图1 GA@LDs-CRAMP的制备及其促进牙周组织修复的作用模式示意图

（1）GA@LDs-CRAMP纳米平台的构建与表征

油酸诱导脂滴生物发生后，GA以0.5 μM（细胞存活率>90%）被动包载于中性脂质核心，Cy5.5标记证实其与脂滴显著共定位，4小时高效包载且24小时效率稳定（图2A-C）。脂多糖（1 μg/mL，18小时）协同增强脂滴生物发生，上调脂滴数量、尺寸及PLIN2 mRNA表达（图2D-F）；免疫荧光显示脂多糖激活的RAW264.7细胞中CRAMP定位于脂滴表面，未刺激组信号可忽略（图2G）。高速离心分离后Western blot证实脂滴表面存在PLIN2和CRAMP，且CRAMP表达与脂多糖浓度及脂滴数量呈线性相关（图2H-I）。GA@LDs-CRAMP分离形成特征性白色中间层，冻干后水分散性良好（图2K），透射电镜显示结构完整、呈单分散球形，平均粒径分别为327.3 ± 23.9 nm和172.9 ± 5.1 nm，Zeta电位分别为−41.9 ± 1.3 mV和−39.6 ± 3.8 mV（图2L-M）。紫外-可见光谱360 nm特征峰证实GA保留（图2N），pH 5.5条件下24–72小时持续释放GA（图2O），72小时内CRAMP蛋白表达稳定（图2P-Q）。细胞内合成过程中脂滴数量增加而尺寸无显著变化（图2R），在PBS和10% FBS-DMEM中72小时粒径变化可忽略（图2S）。

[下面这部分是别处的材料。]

Definition exp_mod_integer (id : BuiltinId) (base e m : Z) : uplc_result Value :=
  if m <=? 0 then Err (BuiltinFailure id)
  else if EXP_MOD_BOUND <=? m then Err (BuiltinFailure id)
  else if m =? 1 then ret_int 0
  else if (base <? - EXP_MOD_BOUND) || (EXP_MOD_BOUND <=? base) ||
          (e <? - EXP_MOD_BOUND) || (EXP_MOD_BOUND <=? e) then Err (BuiltinFailure id)
  else if e <? 0 then
    if base =? 0 then Err (BuiltinFailure id)
    else match modinv base m with
         | Some inv => ret_int (modpow inv (- e) m)
         | None => Err (BuiltinFailure id)
         end
  else ret_int (modpow base e m).

(** ** [data.rs]: equality and CBOR *)

(** Derived structural equality: same variant, same fields, in order. *)
Fixpoint data_eqb (a b : Data) : bool :=
  match a, b with
  | DConstr ta fa, DConstr tb fb =>
      (ta =? tb) &&
      (fix go (xs ys : list Data) : bool :=
         match xs, ys with
         | [], [] => true
         | x :: xs', y :: ys' => data_eqb x y && go xs' ys'
         | _, _ => false
         end) fa fb
  | DMap ea, DMap eb =>
      (fix go (xs ys : list (Data * Data)) : bool :=
         match xs, ys with
         | [], [] => true
         | (kx, vx) :: xs', (ky, vy) :: ys' => data_eqb kx ky && data_eqb vx vy && go xs' ys'
         | _, _ => false
         end) ea eb
  | DList la, DList lb =>
      (fix go (xs ys : list Data) : bool :=
         match xs, ys with
         | [], [] => true
         | x :: xs', y :: ys' => data_eqb x y && go xs' ys'
         | _, _ => false
         end) la lb
  | DI x, DI y => x =? y
  | DB x, DB y => bool_decide (x = y)
  | _, _ => false
  end.

Definition DATA_CHUNK_LIMIT : nat := 64.

Definition mc_bytes (bs : list Z) : list Z := head64 0x40 (Z.of_nat (length bs)) ++ bs.

Definition encode_bytes_raw (bs : list Z) : list Z :=
  if (length bs <=? DATA_CHUNK_LIMIT)%nat then mc_bytes bs
  else 0x5f :: mjoin (mc_bytes <$> chunks DATA_CHUNK_LIMIT bs) ++ [0xff].
(** The encoding when it is defined: as short as possible, or padded to [width]. *)
Lemma integer_to_byte_string_spec id big_endian width n :
  0 ≤ n →
  match integer_to_byte_string id big_endian width n with
  | Ok r => ∃ bs, r = VConst (CByteString bs) ∧ byte_string_to_integer big_endian bs = n ∧
              (width ≠ 0%nat → length bs = width) ∧ (length bs ≤ MAX_INT_TO_BS_WIDTH)%nat
  | Err e => e = BuiltinFailure id ∧
             ((MAX_INT_TO_BS_WIDTH < width)%nat ∨ 256 ^ Z.of_nat width ≤ n ∧ width ≠ 0%nat ∨
              256 ^ Z.of_nat MAX_INT_TO_BS_WIDTH ≤ n)
  end.
Proof.
  intros Hn. unfold integer_to_byte_string, ret_bytes.
  destruct (Nat.ltb_spec MAX_INT_TO_BS_WIDTH width) as [Hw|Hw]; [by split; [|left]|].
  assert (∀ w, (w < length (magnitude_be n))%nat → (0 < w)%nat → 256 ^ Z.of_nat w ≤ n) as Hbig.
  { intros w Hlen Hpos. unfold magnitude_be in Hlen. rewrite length_be_bytes in Hlen.
    destruct (decide (256 ^ Z.of_nat w ≤ n)) as [|Hlt]; [done|].
    destruct (decide (n = 0)) as [->|]; [change (byte_length 0) with 1%nat in Hlen; lia|].
    pose proof (byte_length_least n w ltac:(lia) ltac:(lia)). lia. }
  assert (∀ k, byte_string_to_integer big_endian
      (if big_endian then zeroes k ++ magnitude_be n else reverse (zeroes k ++ magnitude_be n)) = n) as Hval.
  { intros k. unfold byte_string_to_integer.
    replace (if big_endian then _ else _) with (zeroes k ++ magnitude_be n)
      by (destruct big_endian; [done|by rewrite reverse_involutive]).
    unfold be_value. rewrite reverse_app. unfold zeroes at 1. rewrite reverse_replicate.
    fold (zeroes k). rewrite le_value_zeroes. unfold magnitude_be.
    apply be_value_bytes. pose proof (byte_length_bound n Hn). lia. }
  case_bool_decide as H0; [apply magnitude_zero in H0; [|done]|]; simpl.
  - destruct (Nat.eqb_spec width 0) as [->|Hw0]; simpl.
    { subst. exists []. split; [done|]. by destruct big_endian. }
    rewrite (proj2 (Nat.ltb_ge _ _)) by (subst; simpl; lia).
    eexists. split; [done|]. split; [apply Hval|].
    assert (length (zeroes (width - length (magnitude_be n)) ++ magnitude_be n) = width) as Hlen.
    { subst. rewrite length_app. unfold zeroes. rewrite length_replicate. change (length (magnitude_be 0)) with 1%nat. lia. }
    destruct big_endian; [|rewrite length_reverse]; lia.
  - destruct (Nat.eqb_spec width 0) as [->|Hw0].
    + destruct (Nat.ltb_spec MAX_INT_TO_BS_WIDTH (length (magnitude_be n))) as [Hl|Hl].
      { split; [done|]. right. right. apply Hbig; [done|]. by apply Nat.ltb_lt. }
      exists (if big_endian then magnitude_be n else reverse (magnitude_be n)). split; [done|].
      split; [apply (Hval 0%nat)|]. split; [done|]. by destruct big_endian; [|rewrite length_reverse].
    + destruct (Nat.ltb_spec width (length (magnitude_be n))) as [Hl|Hl].
      { split; [done|]. right. left. split; [apply Hbig; [done|lia]|done]. }
      eexists. split; [done|]. split; [apply Hval|].
      assert (length (zeroes (width - length (magnitude_be n)) ++ magnitude_be n) = width) as Hlen.
      { rewrite length_app. unfold zeroes. rewrite length_replicate. lia. }
      destruct big_endian; [|rewrite length_reverse]; lia.
Qed.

图2 GA@LDs-CRAMP的构建与表征。（a）GA包载于RAW264.7脂滴的示意图；（b）GA细胞毒性（n=5）；（c）Cy5.5-GA与脂滴共定位共聚焦图像，标尺：10 μm；（d）脂多糖浓度/时间依赖性脂滴生物发生荧光图像，标尺：10 μm；（e-f）脂多糖浓度/时间依赖性脂滴数量、尺寸及PLIN2 mRNA的qRT-PCR定量；（g）CRAMP与脂滴共定位免疫荧光图像，标尺：5 μm；（h-i）PLIN2和CRAMP的Western blot验证，CRAMP表达与脂多糖浓度及脂滴数量呈线性相关；（j）GA@LDs-CRAMP合成流程图；（k）离心分层、冻干粉及水分散液图像；（l）透射电镜图像，标尺：100 nm；（m）粒径分布；（o）pH 5.5下GA释放曲线；（p-q）CRAMP表达稳定性Western blot及定量（n=3）；（r）合成过程脂滴数量与尺寸变化（n=20）；（s）PBS和10% FBS-DMEM中72小时稳定性（n=5）。ns>0.05，p<<0.05，p<<0.01，p<<0.001，****p<<0.0001。

（2）双功能脂滴的抗菌与线粒体靶向递送作用

LDs-CRAMP对牙周炎相关致病菌伴放线聚集杆菌和牙龈卟啉单胞菌的生长具有显著抑制作用，平板培养菌落形成单位明显减少（图3A、Ba），液体悬浮液OD600值显著降低（图3Bb）；GA@LDs-CRAMP的抗菌活性受合成过程中脂多糖浓度和脂滴数量影响（图3C、D），且在体外储存72小时内不同时间点均表现出稳定的抗菌活性（图3E、F）。细胞毒性评估显示，GA@LDs-CRAMP在浓度≤250 nM时对小鼠牙龈成纤维细胞无明显毒性（图3Ga），在浓度达500 nM时仍保持骨髓源性巨噬细胞存活率大于90%（图3Gb）。GA@LDs-CRAMP可在12小时内实现快速细胞摄取（图3H）。共聚焦成像显示GA@LDs-CRAMP主要定位于线粒体附近，具有线粒体靶向药物递送能力（图3I、J）。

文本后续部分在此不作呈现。